Work request -> Only one stretch of the records below should be repeated. It starts with the line containing "unfold month_ok, days_of." and goes on through the line containing "rewrite !(proj2 (Z.leb_le", exactly as written.

Supplied material ->

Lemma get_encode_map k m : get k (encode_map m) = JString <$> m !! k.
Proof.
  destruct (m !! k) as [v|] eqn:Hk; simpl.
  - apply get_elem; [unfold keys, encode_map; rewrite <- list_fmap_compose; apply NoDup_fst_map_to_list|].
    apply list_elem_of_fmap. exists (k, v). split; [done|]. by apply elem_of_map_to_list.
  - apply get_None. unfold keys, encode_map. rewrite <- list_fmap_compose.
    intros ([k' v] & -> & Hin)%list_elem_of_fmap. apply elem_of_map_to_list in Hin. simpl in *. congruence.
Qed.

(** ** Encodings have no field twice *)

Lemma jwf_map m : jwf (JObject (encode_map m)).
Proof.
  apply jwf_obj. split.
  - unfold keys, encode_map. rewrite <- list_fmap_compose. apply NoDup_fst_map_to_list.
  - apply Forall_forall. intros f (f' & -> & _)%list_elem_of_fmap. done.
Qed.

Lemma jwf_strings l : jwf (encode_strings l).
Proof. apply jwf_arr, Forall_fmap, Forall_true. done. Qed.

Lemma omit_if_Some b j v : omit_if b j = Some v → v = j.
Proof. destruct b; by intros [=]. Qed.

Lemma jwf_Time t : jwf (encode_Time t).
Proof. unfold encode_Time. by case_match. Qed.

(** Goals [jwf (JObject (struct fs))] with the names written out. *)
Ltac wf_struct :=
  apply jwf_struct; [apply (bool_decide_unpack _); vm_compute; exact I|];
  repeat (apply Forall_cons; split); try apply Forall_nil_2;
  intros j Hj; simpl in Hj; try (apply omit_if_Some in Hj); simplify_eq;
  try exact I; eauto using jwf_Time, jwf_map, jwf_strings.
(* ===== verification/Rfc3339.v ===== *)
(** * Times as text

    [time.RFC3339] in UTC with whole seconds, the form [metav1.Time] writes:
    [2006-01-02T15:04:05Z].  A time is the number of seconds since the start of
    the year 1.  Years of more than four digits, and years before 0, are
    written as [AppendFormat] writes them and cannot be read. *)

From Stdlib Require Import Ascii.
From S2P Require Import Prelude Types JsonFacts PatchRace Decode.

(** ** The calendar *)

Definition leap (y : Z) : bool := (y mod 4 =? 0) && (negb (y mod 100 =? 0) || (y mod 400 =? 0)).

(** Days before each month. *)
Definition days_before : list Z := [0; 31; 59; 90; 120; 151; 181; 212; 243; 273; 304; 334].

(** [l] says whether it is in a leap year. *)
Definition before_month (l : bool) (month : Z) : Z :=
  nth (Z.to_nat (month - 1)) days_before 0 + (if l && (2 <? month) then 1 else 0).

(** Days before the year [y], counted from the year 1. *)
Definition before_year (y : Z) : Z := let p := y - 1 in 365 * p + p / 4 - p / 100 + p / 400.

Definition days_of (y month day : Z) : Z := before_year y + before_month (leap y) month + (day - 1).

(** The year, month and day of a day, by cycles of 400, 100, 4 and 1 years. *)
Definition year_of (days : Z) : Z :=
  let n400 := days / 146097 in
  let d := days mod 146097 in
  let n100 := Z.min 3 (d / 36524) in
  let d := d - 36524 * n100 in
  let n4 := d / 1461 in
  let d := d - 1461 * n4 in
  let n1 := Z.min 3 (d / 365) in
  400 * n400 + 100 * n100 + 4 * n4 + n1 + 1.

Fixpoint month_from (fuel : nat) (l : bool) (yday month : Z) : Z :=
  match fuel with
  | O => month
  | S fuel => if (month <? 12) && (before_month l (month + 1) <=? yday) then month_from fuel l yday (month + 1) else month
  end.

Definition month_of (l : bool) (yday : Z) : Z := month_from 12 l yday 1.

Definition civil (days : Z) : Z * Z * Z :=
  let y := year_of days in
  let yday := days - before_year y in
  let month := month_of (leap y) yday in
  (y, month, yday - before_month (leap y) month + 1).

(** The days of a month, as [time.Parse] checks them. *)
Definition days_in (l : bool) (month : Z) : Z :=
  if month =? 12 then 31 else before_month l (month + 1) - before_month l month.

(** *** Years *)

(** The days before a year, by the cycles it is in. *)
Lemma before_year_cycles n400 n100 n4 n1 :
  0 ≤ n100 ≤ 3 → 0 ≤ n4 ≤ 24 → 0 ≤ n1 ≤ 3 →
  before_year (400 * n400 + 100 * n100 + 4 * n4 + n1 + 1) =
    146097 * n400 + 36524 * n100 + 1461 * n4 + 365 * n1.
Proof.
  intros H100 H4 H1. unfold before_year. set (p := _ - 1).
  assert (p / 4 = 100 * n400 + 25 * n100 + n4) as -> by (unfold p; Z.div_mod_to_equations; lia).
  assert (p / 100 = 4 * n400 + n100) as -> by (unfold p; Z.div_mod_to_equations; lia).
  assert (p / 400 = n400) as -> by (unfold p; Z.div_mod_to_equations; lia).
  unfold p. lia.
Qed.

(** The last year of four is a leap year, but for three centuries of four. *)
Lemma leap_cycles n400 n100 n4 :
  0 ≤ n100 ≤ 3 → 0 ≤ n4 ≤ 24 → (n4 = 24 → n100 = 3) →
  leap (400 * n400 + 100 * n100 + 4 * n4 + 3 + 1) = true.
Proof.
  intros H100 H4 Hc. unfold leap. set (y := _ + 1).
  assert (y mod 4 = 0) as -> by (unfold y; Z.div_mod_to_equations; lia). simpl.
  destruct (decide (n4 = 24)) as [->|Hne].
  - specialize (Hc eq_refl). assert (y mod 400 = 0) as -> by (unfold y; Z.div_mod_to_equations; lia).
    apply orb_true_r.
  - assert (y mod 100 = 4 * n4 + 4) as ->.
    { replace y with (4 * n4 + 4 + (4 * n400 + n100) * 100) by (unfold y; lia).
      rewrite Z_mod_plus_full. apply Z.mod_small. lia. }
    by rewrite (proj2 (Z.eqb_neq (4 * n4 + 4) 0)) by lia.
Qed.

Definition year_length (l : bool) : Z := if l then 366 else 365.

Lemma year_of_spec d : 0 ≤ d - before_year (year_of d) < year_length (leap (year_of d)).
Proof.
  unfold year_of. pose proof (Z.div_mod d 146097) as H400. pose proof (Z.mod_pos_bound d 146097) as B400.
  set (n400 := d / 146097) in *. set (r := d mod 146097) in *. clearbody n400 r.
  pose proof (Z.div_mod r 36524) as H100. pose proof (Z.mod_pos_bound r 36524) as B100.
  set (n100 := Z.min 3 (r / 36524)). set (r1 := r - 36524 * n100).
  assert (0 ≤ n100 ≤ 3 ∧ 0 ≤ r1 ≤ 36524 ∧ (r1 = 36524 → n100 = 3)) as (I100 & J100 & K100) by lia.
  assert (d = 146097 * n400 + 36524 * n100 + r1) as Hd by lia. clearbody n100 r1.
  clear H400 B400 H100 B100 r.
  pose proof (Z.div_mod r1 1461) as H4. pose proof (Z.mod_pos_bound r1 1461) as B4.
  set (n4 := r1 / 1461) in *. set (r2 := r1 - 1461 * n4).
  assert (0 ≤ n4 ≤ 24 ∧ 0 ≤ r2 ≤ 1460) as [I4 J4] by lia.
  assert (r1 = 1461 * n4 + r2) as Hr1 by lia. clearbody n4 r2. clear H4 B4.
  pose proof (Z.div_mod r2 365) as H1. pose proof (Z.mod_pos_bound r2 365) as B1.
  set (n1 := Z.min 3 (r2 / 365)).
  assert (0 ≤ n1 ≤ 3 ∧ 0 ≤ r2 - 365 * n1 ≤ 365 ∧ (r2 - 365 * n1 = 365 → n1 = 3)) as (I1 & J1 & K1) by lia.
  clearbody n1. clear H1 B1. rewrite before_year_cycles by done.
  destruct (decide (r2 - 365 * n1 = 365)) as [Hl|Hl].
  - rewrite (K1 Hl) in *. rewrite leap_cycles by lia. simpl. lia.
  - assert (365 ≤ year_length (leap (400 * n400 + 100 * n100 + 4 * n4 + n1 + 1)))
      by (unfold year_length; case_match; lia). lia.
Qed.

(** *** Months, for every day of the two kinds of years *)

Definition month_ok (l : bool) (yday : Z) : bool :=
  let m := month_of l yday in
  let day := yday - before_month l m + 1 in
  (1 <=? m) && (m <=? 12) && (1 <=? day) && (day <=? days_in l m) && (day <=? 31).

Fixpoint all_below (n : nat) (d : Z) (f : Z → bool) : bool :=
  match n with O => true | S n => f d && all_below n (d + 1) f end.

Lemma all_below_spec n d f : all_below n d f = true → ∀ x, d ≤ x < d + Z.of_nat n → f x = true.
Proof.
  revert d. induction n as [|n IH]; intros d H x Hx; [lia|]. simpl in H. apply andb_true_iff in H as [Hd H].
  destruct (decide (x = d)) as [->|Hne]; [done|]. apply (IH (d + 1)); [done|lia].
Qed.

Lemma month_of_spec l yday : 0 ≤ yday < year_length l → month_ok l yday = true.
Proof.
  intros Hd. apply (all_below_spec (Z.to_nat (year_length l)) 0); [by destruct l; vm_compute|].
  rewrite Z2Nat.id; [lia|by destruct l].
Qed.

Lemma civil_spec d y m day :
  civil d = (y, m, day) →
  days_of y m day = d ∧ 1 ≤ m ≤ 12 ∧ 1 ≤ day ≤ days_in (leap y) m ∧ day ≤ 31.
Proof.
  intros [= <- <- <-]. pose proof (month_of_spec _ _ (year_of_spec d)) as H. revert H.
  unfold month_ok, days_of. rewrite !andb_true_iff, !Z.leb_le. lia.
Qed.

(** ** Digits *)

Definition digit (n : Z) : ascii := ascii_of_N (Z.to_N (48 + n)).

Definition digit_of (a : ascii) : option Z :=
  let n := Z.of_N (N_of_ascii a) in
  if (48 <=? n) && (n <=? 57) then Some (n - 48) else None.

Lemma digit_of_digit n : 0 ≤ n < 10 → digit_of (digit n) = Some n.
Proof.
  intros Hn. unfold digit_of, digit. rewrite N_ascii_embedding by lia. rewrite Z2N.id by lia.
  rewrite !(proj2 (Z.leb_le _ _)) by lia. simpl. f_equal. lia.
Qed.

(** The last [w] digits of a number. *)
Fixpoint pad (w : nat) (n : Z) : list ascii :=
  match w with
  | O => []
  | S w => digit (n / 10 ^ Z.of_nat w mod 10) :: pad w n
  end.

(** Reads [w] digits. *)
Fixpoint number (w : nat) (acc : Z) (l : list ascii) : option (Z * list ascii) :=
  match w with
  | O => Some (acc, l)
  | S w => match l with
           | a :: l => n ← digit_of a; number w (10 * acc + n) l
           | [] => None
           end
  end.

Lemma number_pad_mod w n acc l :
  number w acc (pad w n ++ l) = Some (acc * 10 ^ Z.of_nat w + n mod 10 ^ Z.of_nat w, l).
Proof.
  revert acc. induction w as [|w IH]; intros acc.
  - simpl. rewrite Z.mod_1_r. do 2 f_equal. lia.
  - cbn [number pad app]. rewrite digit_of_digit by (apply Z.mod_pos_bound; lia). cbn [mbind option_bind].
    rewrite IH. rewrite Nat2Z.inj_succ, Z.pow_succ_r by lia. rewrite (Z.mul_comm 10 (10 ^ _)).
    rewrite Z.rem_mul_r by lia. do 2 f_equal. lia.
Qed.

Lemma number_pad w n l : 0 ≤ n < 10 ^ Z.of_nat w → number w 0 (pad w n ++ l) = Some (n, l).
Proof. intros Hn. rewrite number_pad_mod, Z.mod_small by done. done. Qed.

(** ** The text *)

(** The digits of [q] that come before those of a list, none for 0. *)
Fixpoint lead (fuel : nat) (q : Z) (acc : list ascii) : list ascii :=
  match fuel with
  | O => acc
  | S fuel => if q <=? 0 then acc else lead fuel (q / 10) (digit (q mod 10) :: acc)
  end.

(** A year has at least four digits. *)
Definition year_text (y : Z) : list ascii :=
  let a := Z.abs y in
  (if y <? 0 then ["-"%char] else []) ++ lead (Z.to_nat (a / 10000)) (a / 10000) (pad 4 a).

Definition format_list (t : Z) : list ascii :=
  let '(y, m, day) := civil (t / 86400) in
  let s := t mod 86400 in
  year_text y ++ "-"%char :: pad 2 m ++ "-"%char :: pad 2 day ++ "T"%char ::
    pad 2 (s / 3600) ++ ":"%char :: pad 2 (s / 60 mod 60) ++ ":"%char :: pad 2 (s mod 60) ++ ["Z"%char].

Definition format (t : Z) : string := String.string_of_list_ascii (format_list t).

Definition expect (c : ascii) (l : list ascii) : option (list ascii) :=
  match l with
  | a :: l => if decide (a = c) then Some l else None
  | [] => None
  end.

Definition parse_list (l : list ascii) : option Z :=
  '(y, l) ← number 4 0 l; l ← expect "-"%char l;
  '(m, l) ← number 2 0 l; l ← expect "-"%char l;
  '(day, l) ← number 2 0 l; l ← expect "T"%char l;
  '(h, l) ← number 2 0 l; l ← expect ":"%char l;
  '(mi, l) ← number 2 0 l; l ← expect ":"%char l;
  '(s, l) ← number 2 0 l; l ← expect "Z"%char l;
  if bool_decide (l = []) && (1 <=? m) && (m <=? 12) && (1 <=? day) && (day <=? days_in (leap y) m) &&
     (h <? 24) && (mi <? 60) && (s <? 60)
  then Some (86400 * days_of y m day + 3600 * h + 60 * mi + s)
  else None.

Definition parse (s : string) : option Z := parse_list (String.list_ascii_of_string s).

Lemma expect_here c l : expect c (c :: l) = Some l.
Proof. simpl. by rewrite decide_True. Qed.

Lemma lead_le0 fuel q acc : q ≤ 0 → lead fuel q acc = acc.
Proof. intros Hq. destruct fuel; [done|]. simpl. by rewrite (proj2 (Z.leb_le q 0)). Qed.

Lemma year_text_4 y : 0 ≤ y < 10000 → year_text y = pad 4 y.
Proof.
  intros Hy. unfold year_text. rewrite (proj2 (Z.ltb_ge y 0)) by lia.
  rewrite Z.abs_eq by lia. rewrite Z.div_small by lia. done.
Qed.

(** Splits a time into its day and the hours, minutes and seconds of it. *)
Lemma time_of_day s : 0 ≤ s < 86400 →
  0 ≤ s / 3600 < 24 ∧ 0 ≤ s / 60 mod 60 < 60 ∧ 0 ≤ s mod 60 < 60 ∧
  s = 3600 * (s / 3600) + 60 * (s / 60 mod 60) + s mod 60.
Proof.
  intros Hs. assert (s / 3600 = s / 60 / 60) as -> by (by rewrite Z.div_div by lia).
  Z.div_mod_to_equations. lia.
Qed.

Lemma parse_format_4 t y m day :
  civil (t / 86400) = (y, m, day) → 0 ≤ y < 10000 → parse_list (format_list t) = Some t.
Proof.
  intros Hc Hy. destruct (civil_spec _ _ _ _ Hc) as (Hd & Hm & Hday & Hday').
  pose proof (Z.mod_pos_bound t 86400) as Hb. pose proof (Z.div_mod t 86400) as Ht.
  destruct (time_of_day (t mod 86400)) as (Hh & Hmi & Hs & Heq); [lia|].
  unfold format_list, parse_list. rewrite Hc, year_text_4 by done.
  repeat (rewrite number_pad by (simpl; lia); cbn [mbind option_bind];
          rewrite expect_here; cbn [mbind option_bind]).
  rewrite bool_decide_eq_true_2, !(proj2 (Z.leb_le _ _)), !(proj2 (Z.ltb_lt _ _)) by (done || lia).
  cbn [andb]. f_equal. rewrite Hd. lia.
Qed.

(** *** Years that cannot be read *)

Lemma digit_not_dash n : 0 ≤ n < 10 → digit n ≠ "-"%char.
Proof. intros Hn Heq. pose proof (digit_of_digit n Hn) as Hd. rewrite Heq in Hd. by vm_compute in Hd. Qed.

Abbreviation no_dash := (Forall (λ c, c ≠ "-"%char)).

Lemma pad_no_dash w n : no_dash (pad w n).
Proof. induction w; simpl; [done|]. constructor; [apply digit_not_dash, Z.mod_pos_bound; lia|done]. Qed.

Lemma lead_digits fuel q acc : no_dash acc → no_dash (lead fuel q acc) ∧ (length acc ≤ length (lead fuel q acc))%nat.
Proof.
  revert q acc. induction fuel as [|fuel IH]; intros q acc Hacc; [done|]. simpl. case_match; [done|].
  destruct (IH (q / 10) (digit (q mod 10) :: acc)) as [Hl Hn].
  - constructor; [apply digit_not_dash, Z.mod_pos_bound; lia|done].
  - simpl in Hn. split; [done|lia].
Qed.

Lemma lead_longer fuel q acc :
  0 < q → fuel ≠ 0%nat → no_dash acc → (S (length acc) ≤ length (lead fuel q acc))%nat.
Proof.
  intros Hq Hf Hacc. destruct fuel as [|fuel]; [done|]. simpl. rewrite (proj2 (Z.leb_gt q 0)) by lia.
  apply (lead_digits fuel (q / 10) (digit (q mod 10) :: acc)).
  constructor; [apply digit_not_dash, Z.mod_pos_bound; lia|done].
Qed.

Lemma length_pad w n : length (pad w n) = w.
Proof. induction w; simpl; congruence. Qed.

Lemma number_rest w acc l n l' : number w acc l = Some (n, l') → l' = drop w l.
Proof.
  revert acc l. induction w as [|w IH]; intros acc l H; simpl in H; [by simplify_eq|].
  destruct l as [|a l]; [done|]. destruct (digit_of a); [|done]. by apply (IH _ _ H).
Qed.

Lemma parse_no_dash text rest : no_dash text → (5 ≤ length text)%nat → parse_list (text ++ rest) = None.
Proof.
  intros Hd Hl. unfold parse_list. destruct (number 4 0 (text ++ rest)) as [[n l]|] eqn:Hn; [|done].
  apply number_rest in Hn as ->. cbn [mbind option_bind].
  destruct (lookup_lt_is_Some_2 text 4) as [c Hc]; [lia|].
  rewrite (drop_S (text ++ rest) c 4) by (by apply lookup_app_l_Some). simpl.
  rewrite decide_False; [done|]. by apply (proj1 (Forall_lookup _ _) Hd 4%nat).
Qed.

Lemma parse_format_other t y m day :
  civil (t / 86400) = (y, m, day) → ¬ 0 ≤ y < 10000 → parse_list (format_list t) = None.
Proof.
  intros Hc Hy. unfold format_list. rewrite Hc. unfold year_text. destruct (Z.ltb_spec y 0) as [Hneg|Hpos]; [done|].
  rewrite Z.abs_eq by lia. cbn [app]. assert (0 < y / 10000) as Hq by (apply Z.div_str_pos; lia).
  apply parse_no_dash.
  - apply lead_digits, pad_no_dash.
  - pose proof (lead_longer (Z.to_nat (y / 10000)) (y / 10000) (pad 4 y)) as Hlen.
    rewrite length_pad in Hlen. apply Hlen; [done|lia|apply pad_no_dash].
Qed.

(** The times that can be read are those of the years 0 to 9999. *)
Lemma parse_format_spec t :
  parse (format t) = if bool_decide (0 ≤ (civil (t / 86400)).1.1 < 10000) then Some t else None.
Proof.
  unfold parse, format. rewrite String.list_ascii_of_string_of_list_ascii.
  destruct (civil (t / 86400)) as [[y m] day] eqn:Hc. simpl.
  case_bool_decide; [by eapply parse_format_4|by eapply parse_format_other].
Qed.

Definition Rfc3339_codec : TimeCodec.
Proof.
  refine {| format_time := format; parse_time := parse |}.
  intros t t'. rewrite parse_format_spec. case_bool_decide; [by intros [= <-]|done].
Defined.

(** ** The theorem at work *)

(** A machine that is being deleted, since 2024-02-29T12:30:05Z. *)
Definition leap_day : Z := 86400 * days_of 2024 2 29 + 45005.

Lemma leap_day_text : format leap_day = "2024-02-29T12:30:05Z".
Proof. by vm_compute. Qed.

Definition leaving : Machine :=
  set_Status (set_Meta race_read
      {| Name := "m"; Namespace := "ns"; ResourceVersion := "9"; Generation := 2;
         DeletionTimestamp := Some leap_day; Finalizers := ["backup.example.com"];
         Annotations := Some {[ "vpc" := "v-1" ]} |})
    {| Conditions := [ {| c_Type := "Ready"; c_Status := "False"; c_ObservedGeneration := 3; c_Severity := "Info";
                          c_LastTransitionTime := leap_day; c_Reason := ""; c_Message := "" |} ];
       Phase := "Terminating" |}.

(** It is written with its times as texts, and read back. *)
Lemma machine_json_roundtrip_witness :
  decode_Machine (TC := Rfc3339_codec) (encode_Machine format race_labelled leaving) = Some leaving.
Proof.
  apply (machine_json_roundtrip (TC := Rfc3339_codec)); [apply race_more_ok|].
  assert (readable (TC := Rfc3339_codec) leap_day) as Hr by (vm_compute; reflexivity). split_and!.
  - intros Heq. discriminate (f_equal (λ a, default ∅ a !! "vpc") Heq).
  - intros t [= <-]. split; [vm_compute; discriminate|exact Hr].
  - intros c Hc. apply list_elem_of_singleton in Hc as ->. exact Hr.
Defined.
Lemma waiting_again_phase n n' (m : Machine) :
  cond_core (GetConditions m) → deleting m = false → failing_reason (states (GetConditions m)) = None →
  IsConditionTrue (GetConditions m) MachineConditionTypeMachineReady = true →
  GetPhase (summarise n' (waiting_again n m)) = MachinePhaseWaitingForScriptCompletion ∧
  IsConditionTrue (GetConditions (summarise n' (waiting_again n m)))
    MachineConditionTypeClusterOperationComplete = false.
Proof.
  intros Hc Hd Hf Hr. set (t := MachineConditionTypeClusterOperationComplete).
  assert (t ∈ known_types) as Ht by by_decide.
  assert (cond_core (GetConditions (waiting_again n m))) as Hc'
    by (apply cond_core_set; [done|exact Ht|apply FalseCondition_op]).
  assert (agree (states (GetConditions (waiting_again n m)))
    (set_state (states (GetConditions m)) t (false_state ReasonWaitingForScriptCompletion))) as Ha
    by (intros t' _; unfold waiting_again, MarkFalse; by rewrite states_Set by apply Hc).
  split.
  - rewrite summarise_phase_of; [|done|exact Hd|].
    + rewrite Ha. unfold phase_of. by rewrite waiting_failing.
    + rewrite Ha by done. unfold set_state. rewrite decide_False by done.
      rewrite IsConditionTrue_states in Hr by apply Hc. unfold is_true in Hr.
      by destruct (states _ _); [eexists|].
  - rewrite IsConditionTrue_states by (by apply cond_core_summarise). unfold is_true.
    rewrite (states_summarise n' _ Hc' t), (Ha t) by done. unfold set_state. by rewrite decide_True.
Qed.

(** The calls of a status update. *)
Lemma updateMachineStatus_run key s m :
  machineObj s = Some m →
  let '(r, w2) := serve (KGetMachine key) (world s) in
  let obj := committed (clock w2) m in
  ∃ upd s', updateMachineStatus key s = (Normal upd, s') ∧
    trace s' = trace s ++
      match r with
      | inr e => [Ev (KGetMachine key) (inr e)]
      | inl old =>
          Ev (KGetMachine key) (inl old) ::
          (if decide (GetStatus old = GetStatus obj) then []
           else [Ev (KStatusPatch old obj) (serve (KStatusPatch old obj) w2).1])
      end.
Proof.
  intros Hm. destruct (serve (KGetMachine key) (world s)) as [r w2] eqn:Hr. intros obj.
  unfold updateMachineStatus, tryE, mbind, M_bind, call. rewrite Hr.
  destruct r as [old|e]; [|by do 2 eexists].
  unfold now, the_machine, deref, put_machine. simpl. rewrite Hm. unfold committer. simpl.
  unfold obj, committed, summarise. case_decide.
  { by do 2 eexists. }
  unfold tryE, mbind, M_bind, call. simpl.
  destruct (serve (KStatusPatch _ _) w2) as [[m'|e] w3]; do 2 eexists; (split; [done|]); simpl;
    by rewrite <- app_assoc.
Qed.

Reply to the exercise ->
  unfold month_ok, days_of. rewrite !andb_true_iff, !Z.leb_le. lia.
Qed.

(** ** Digits *)

Definition digit (n : Z) : ascii := ascii_of_N (Z.to_N (48 + n)).

Definition digit_of (a : ascii) : option Z :=
  let n := Z.of_N (N_of_ascii a) in
  if (48 <=? n) && (n <=? 57) then Some (n - 48) else None.

Lemma digit_of_digit n : 0 ≤ n < 10 → digit_of (digit n) = Some n.
Proof.
  intros Hn. unfold digit_of, digit. rewrite N_ascii_embedding by lia. rewrite Z2N.id by lia.
  rewrite !(proj2 (Z.leb_le _ _)) by lia. simpl. f_equal. lia.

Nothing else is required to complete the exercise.